Статьям «Пилигрима» по сравнению с возникшими ранее притчами «Книг народа польского и польского пилигримства» свойственны более четкие акценты, более явственные с точки зрения политического содержания. Не потому, что это газетные статьи, а не параболы, не притчи; нередко бывает так, что чем чище идеология художника, тем яснее политическая и общественная мысль писателя. «Отрывок» третьей части «Дзядов» во всем своем великолепии, новаторстве и поэтической правдивости не оставляет места для двойственного истолкования гражданской мысли поэта. Статьи «Пилигрима» отделяет от «Книг пилигримства» время размышлений и опытов, которые придают раздумьям поэта большую зрелость, а стало быть, большую ясность. То была не его вина, что в позднейшие годы он сошел с этого пути. Мистицизм Мицкевича не является капризом его воображения, не является результатом его слабости. Фантасмагория, которая, невинно начавшись с Ангелюса Силезиуса и Сен-Мартена, вырастет в угрюмое древо товянщины, долго еще корнями будет искать здоровой почвы и, так и не найдя ее, повиснет, наконец, в воздухе.
Мицкевич бунтует против ночи, которая его окружает, но условия эмиграции, но несчастное положение отчизны обрекают его на это болезненно переносимое им сплетение непоследовательностей; он обречен вечно разрываться в противоречиях тогдашней польской истории. Он не может, как Гёте, жестом олимпийца, отстраняющего романтическую ночь, пребывать в краю незакатного солнца, — нет, ему приходится единоборствовать с ночью, которая его осаждает.
Те, кому хотелось бы видеть в Мицкевиче олицетворение солнечного гения, выражают только то, что потенциально жило в его склонной к полету фантазии, обремененной, однако, силами земли и подверженной закону земного притяжения. Он был весь плоть от плоти своей эпохи и своего общества. Невозможно говорить о его творчестве, не сообразуясь ежеминутно с историей его времени, из которой он черпал все и которую творил вместе с другими. Эпохе своей он обязан широтой интересов и стилей, которыми владел. В иную, менее бурную эпоху он, быть может, остановился бы на балладах или сонетах, был бы поэтом одной чисто звенящей струны. Живи он в другую эпоху, он, быть может, создал бы цикл стихов в духе лирических произведений, написанных им в Лозанне, и остановился бы на этом.
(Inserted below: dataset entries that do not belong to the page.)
(* ===== verification/Coordination.v ===== *)
(** * The ZooKeeper vocabulary

    The constants, requests and responses of [src/src/ZooKeeper]
    ([ZooKeeperConstants.h/.cpp], [IKeeper.h], [ZooKeeperCommon.h/.cpp]) and the
    envelopes of [src/src/Service/KeeperCommon.h]. *)

From S2P Require Import Prelude.

(** ** Error codes (IKeeper.h)

    [Error] is an [enum class : int32_t] that [read] fills by a cast, so it can
    hold a number that is none of its enumerators ([ZOTHER]). *)
Inductive Error :=
| ZOK
| ZSYSTEMERROR
| ZRUNTIMEINCONSISTENCY
| ZDATAINCONSISTENCY
| ZCONNECTIONLOSS
| ZMARSHALLINGERROR
| ZUNIMPLEMENTED
| ZOPERATIONTIMEOUT
| ZBADARGUMENTS
| ZINVALIDSTATE
| ZAPIERROR
| ZNONODE
| ZNOAUTH
| ZBADVERSION
| ZNOCHILDRENFOREPHEMERALS
| ZNODEEXISTS
| ZNOTEMPTY
| ZSESSIONEXPIRED
| ZINVALIDCALLBACK
| ZINVALIDACL
| ZAUTHFAILED
| ZCLOSING
| ZNOTHING
| ZSESSIONMOVED
| ZOTHER (code : Z).

Definition Error_code (e : Error) : Z :=
  match e with
  | ZOK => 0
  | ZSYSTEMERROR => -1
  | ZRUNTIMEINCONSISTENCY => -2
  | ZDATAINCONSISTENCY => -3
  | ZCONNECTIONLOSS => -4
  | ZMARSHALLINGERROR => -5
  | ZUNIMPLEMENTED => -6
  | ZOPERATIONTIMEOUT => -7
  | ZBADARGUMENTS => -8
  | ZINVALIDSTATE => -9
  | ZAPIERROR => -100
  | ZNONODE => -101
  | ZNOAUTH => -102
  | ZBADVERSION => -103
  | ZNOCHILDRENFOREPHEMERALS => -108
  | ZNODEEXISTS => -110
  | ZNOTEMPTY => -111
  | ZSESSIONEXPIRED => -112
  | ZINVALIDCALLBACK => -113
  | ZINVALIDACL => -114
  | ZAUTHFAILED => -115
  | ZCLOSING => -116
  | ZNOTHING => -117
  | ZSESSIONMOVED => -118
  | ZOTHER code => code
  end.

Definition Error_enumerators : list Error :=
  [ZOK; ZSYSTEMERROR; ZRUNTIMEINCONSISTENCY; ZDATAINCONSISTENCY; ZCONNECTIONLOSS; ZMARSHALLINGERROR;
   ZUNIMPLEMENTED; ZOPERATIONTIMEOUT; ZBADARGUMENTS; ZINVALIDSTATE; ZAPIERROR; ZNONODE; ZNOAUTH;
   ZBADVERSION; ZNOCHILDRENFOREPHEMERALS; ZNODEEXISTS; ZNOTEMPTY; ZSESSIONEXPIRED; ZINVALIDCALLBACK;
   ZINVALIDACL; ZAUTHFAILED; ZCLOSING; ZNOTHING; ZSESSIONMOVED].

(** [Coordination::Error(code)]. *)
Definition Error_of_code (code : Z) : Error :=
  match list_find (fun e => Error_code e = code) Error_enumerators with
  | Some (_, e) => e
  | None => ZOTHER code
  end.

#[export] Instance Error_eq_dec : EqDecision Error.
Proof. solve_decision. Defined.

(** ** Operation numbers (ZooKeeperConstants.h) *)
Inductive OpNum :=
| OpUnspecified
| OpClose
| OpError
| OpCreate
| OpRemove
| OpExists
| OpGet
| OpSet
| OpGetACL
| OpSetACL
| OpSimpleList
| OpSync
| OpHeartbeat
| OpList
| OpCheck
| OpMulti
| OpMultiRead
| OpAuth
| OpSetWatches
| OpNewSession
| OpOldNewSession
| OpFilteredList
| OpCheckNotExists
| OpCreateIfNotExists
| OpUpdateSession.

#[export] Instance OpNum_eq_dec : EqDecision OpNum.
Proof. solve_decision. Defined.

Definition OpNum_code (op : OpNum) : Z :=
  match op with
  | OpUnspecified => -199
  | OpClose => -11
  | OpError => -1
  | OpCreate => 1
  | OpRemove => 2
  | OpExists => 3
  | OpGet => 4
  | OpSet => 5
  | OpGetACL => 6
  | OpSetACL => 7
  | OpSimpleList => 8
  | OpSync => 9
  | OpHeartbeat => 11
  | OpList => 12
  | OpCheck => 13
  | OpMulti => 14
  | OpMultiRead => 22
  | OpAuth => 100
  | OpSetWatches => 101
  | OpNewSession => -10
  | OpOldNewSession => 997
  | OpFilteredList => 500
  | OpCheckNotExists => 501
  | OpCreateIfNotExists => 502
  | OpUpdateSession => 998
  end.

(** [VALID_OPERATIONS]: every enumerator but [Unspecified]. *)
Definition VALID_OPERATIONS : list OpNum :=
  [OpClose; OpError; OpCreate; OpRemove; OpExists; OpGet; OpSet; OpSimpleList; OpSync;
   OpHeartbeat; OpList; OpCheck; OpMulti; OpMultiRead; OpAuth; OpNewSession;
   OpOldNewSession; OpSetWatches; OpSetACL; OpGetACL; OpFilteredList; OpCheckNotExists;
   OpCreateIfNotExists; OpUpdateSession].

(** [getOpNum]: a raw number outside the list throws ZUNIMPLEMENTED. *)
Definition getOpNum (raw_op_num : Z) : outcome OpNum :=
  match list_find (fun op => OpNum_code op = raw_op_num) VALID_OPERATIONS with
  | Some (_, op) => Ok op
  | None => Fault (Throw (KEEPER_EXCEPTION (Error_code ZUNIMPLEMENTED)))
  end.

Definition WATCH_XID : Z := -1.
Definition AUTH_XID : Z := -4.

(** ** Access control (IKeeper.h) *)
Record ACL := mkACL {
  ACL_permissions : Z;
  ACL_scheme : string;
  ACL_id : string
}.

Definition ACL_Read : Z := 1.
Definition ACL_Write : Z := 2.
Definition ACL_Create : Z := 4.
Definition ACL_Delete : Z := 8.
Definition ACL_Admin : Z := 16.
Definition ACL_All : Z := 31.

Record AuthID := mkAuthID {
  AuthID_scheme : string;
  AuthID_id : string
}.

#[export] Instance ACL_eq_dec : EqDecision ACL.
Proof. solve_decision. Defined.
#[export] Instance AuthID_eq_dec : EqDecision AuthID.
Proof. solve_decision. Defined.

#[export] Program Instance ACL_countable : Countable ACL :=
  inj_countable' (fun a => (ACL_permissions a, ACL_scheme a, ACL_id a))
                 (fun p => mkACL p.1.1 p.1.2 p.2) _.
Next Obligation. by intros []. Qed.

(** ** Node statistics (IKeeper.h) *)
Record Stat := mkStat {
  czxid : Z;
  mzxid : Z;
  ctime : Z;
  mtime : Z;
  version : Z;
  cversion : Z;
  aversion : Z;
  ephemeralOwner : Z;
  dataLength : Z;
  numChildren : Z;
  pzxid : Z
}.

(** The value-initialised [Stat{}]. *)
Definition Stat0 : Stat := mkStat 0 0 0 0 0 0 0 0 0 0 0.

(** ** Requests (ZooKeeperCommon.h) *)

(** The fields every [ZooKeeperRequest] has and the server reads. *)
Record RequestHeader := mkRequestHeader {
  xid : Z;
  has_watch : bool
}.

Inductive OperationType :=
| OperationType_Unspecified
| OperationType_Read
| OperationType_Write.

#[export] Instance OperationType_eq_dec : EqDecision OperationType.
Proof. solve_decision. Defined.

(** [ListRequestType] is an [enum class : UInt8] filled by a cast, so any
    byte can occur in it. *)
Definition ListRequestType_ALL : Z := 0.
Definition ListRequestType_PERSISTENT_ONLY : Z := 1.
Definition ListRequestType_EPHEMERAL_ONLY : Z := 2.

Inductive RequestBody :=
| HeartbeatRequest
| SetWatchesRequest (relative_zxid : Z) (data_watches exist_watches list_watches : list string)
| SyncRequest (path : string)
| AuthRequest (type : Z) (scheme data : string)
| CloseRequest
| CreateRequest (path data : string) (is_ephemeral is_sequential : bool)
    (acls : list ACL) (not_exists : bool)
| RemoveRequest (path : string) (version : Z)
| ExistsRequest (path : string)
| GetRequest (path : string)
| SetRequest (path data : string) (version : Z)
| ListRequest (path : string)
| SimpleListRequest (path : string)
| FilteredListRequest (path : string) (list_request_type : Z)
| CheckRequest (path : string) (version : Z) (not_exists : bool)
| SetACLRequest (path : string) (acls : list ACL) (version : Z)
| GetACLRequest (path : string)
| MultiRequest (operation_type : OperationType) (requests : list (RequestHeader * RequestBody))
| NewSessionRequest (internal_id session_timeout_ms server_id : Z)
| UpdateSessionRequest (session_id session_timeout_ms server_id : Z).

Definition ZooKeeperRequest : Type := RequestHeader * RequestBody.

(** [getOpNum()] of the request classes. *)
Definition request_getOpNum (r : RequestBody) : OpNum :=
  match r with
  | HeartbeatRequest => OpHeartbeat
  | SetWatchesRequest _ _ _ _ => OpSetWatches
  | SyncRequest _ => OpSync
  | AuthRequest _ _ _ => OpAuth
  | CloseRequest => OpClose
  | CreateRequest _ _ _ _ _ not_exists => if not_exists then OpCreateIfNotExists else OpCreate
  | RemoveRequest _ _ => OpRemove
  | ExistsRequest _ => OpExists
  | GetRequest _ => OpGet
  | SetRequest _ _ _ => OpSet
  | ListRequest _ => OpList
  | SimpleListRequest _ => OpSimpleList
  | FilteredListRequest _ _ => OpFilteredList
  | CheckRequest _ _ not_exists => if not_exists then OpCheckNotExists else OpCheck
  | SetACLRequest _ _ _ => OpSetACL
  | GetACLRequest _ => OpGetACL
  | MultiRequest OperationType_Read _ => OpMultiRead
  | MultiRequest _ _ => OpMulti
  | NewSessionRequest _ _ _ => OpNewSession
  | UpdateSessionRequest _ _ _ => OpUpdateSession
  end.

(** [getPath()] of the request classes. *)
Definition request_getPath (r : RequestBody) : string :=
  match r with
  | SyncRequest path
  | CreateRequest path _ _ _ _ _
  | RemoveRequest path _
  | ExistsRequest path
  | GetRequest path
  | SetRequest path _ _
  | ListRequest path
  | SimpleListRequest path
  | FilteredListRequest path _
  | CheckRequest path _ _
  | SetACLRequest path _ _
  | GetACLRequest path => path
  | _ => ""
  end.

(** [isReadRequest()] of the request classes. *)
Definition request_isReadRequest (r : RequestBody) : bool :=
  match r with
  | HeartbeatRequest | SetWatchesRequest _ _ _ _ => true
  | ExistsRequest _ | GetRequest _ => true
  | ListRequest _ | SimpleListRequest _ | FilteredListRequest _ _ => true
  | GetACLRequest _ => true
  | MultiRequest _ _ => bool_decide (request_getOpNum r = OpMultiRead)
  | _ => false
  end.

(** ** Responses (ZooKeeperCommon.h) *)

(** The fields every [ZooKeeperResponse] has. *)
Record ResponseHeader := mkResponseHeader {
  error : Error;
  resp_xid : Z;
  resp_zxid : Z;
  request_created_time_ms : Z
}.

Inductive ResponseBody :=
| HeartbeatResponse
| SetWatchesResponse
| SyncResponse (path : string)
| WatchResponse (type state : Z) (path : string)
| AuthResponse
| CloseResponse
| CreateResponse (path_created : string)
| RemoveResponse
| ExistsResponse (stat : Stat)
| GetResponse (data : string) (stat : Stat)
| SetResponse (stat : Stat)
| ListResponse (names : list string) (stat : Stat)
| SimpleListResponse (names : list string)
| CheckResponse
| CheckNotExistsResponse
| ErrorResponse
| SetACLResponse (stat : Stat)
| GetACLResponse (acl : list ACL) (stat : Stat)
| MultiWriteResponse (responses : list (ResponseHeader * ResponseBody))
| MultiReadResponse (responses : list (ResponseHeader * ResponseBody))
| NewSessionResponse (internal_id session_id server_id : Z) (success : bool)
| UpdateSessionResponse (session_id server_id : Z) (success : bool).

Definition ZooKeeperResponse : Type := ResponseHeader * ResponseBody.

Definition ResponseHeader0 : ResponseHeader := mkResponseHeader ZOK 0 0 0.

Definition set_error (e : Error) (r : ZooKeeperResponse) : ZooKeeperResponse :=
  (mkResponseHeader e (resp_xid r.1) (resp_zxid r.1) (request_created_time_ms r.1), r.2).
Definition set_xid (x : Z) (r : ZooKeeperResponse) : ZooKeeperResponse :=
  (mkResponseHeader (error r.1) x (resp_zxid r.1) (request_created_time_ms r.1), r.2).
Definition set_zxid (z : Z) (r : ZooKeeperResponse) : ZooKeeperResponse :=
  (mkResponseHeader (error r.1) (resp_xid r.1) z (request_created_time_ms r.1), r.2).
Definition set_created (t : Z) (r : ZooKeeperResponse) : ZooKeeperResponse :=
  (mkResponseHeader (error r.1) (resp_xid r.1) (resp_zxid r.1) t, r.2).
Definition set_body (b : ResponseBody) (r : ZooKeeperResponse) : ZooKeeperResponse := (r.1, b).

(** [makeResponse()] of the request classes: a value-initialised response of
    the matching class; the session requests copy their identifiers. *)
Fixpoint makeResponse (h : RequestHeader) (r : RequestBody) : ZooKeeperResponse :=
  let sub (rs : list (RequestHeader * RequestBody)) :=
    (fix go (rs : list (RequestHeader * RequestBody)) : list ZooKeeperResponse :=
       match rs with
       | [] => []
       | (h', r') :: rs' => makeResponse h' r' :: go rs'
       end) rs in
  match r with
  | HeartbeatRequest => (ResponseHeader0, HeartbeatResponse)
  | SetWatchesRequest _ _ _ _ => (ResponseHeader0, SetWatchesResponse)
  | SyncRequest _ => (ResponseHeader0, SyncResponse "")
  | AuthRequest _ _ _ => (ResponseHeader0, AuthResponse)
  | CloseRequest => (ResponseHeader0, CloseResponse)
  | CreateRequest _ _ _ _ _ _ => (ResponseHeader0, CreateResponse "")
  | RemoveRequest _ _ => (ResponseHeader0, RemoveResponse)
  | ExistsRequest _ => (ResponseHeader0, ExistsResponse Stat0)
  | GetRequest _ => (ResponseHeader0, GetResponse "" Stat0)
  | SetRequest _ _ _ => (ResponseHeader0, SetResponse Stat0)
  | ListRequest _ | FilteredListRequest _ _ => (ResponseHeader0, ListResponse [] Stat0)
  | SimpleListRequest _ => (ResponseHeader0, SimpleListResponse [])
  | CheckRequest _ _ not_exists =>
      (ResponseHeader0, if not_exists then CheckNotExistsResponse else CheckResponse)
  | SetACLRequest _ _ _ => (ResponseHeader0, SetACLResponse Stat0)
  | GetACLRequest _ => (ResponseHeader0, GetACLResponse [] Stat0)
  | MultiRequest OperationType_Read rs => (ResponseHeader0, MultiReadResponse (sub rs))
  | MultiRequest _ rs => (ResponseHeader0, MultiWriteResponse (sub rs))
  | NewSessionRequest internal_id _ server_id =>
      set_xid (xid h) (ResponseHeader0, NewSessionResponse internal_id 0 server_id false)
  | UpdateSessionRequest session_id _ server_id =>
      set_xid (xid h) (ResponseHeader0, UpdateSessionResponse session_id server_id false)
  end.

(** ** Watch events and states (IKeeper.h) *)
Inductive Event :=
| EVENT_CREATED
| EVENT_DELETED
| EVENT_CHANGED
| EVENT_CHILD.

#[export] Instance Event_eq_dec : EqDecision Event.
Proof. solve_decision. Defined.

Definition Event_code (e : Event) : Z :=
  match e with
  | EVENT_CREATED => 1
  | EVENT_DELETED => 2
  | EVENT_CHANGED => 3
  | EVENT_CHILD => 4
  end.

Definition State_CONNECTED : Z := 3.

(** ** Envelopes (KeeperCommon.h) *)
Record RequestForSession := mkRequestForSession {
  session_id : Z;
  request : ZooKeeperRequest;
  create_time : Z;
  process_time : Z;
  server_id : Z;
  client_id : Z
}.

Definition isForwardRequest (r : RequestForSession) : bool :=
  (-1 <? server_id r) && (-1 <? client_id r).

Definition ResponseForSession : Type := Z * ZooKeeperResponse.

Definition isSessionRequest (opnum : OpNum) : bool :=
  bool_decide (opnum = OpNewSession \/ opnum = OpOldNewSession \/ opnum = OpUpdateSession).

Definition isNewSessionRequest (opnum : OpNum) : bool :=
  bool_decide (opnum = OpNewSession \/ opnum = OpOldNewSession).

(** ** Facts *)

(** An operation number survives the wire: [getOpNum] inverts the enumerator's
    value for every number a peer may send. *)
Lemma getOpNum_code op : op <> OpUnspecified -> getOpNum (OpNum_code op) = Ok op.
Proof. by destruct op. Qed.

Lemma getOpNum_sound raw op : getOpNum raw = Ok op -> OpNum_code op = raw.
Proof.
  unfold getOpNum. destruct (list_find _ _) as [[i op']|] eqn:E; [|done].
  intros [= ->]. by apply list_find_Some in E as (_ & ? & _).
Qed.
Великая и бурная эпоха дала ему поразительное ощущение злободневности, эту способность жить одной душой с народом и человечеством. Он должен был пробуждать восторги и должен был возбуждать сопротивление.
Политические партии эмиграции не могли быть созданы «Книгами народа польского и польского пилигримства». Стиль этих книг вопреки его сходству с публицистическим языком эмигрантских газет был все же чем-то чужеродным даже в ту эпоху, которая упивалась метафоричностью.
Но эти метафоры не были вполне переводимы, или, вернее, их не следовало переводить дословно на обыденный язык, подобно тому как трудно было бы осмысленно переложить на эту обыденную речь язык ветхозаветных пророков. Метафоры эти, однако, отличались особой выразительностью в сфере понятий; выразительность эта была, пожалуй, не меньше, чем пластика видений третьей части «Дзядов».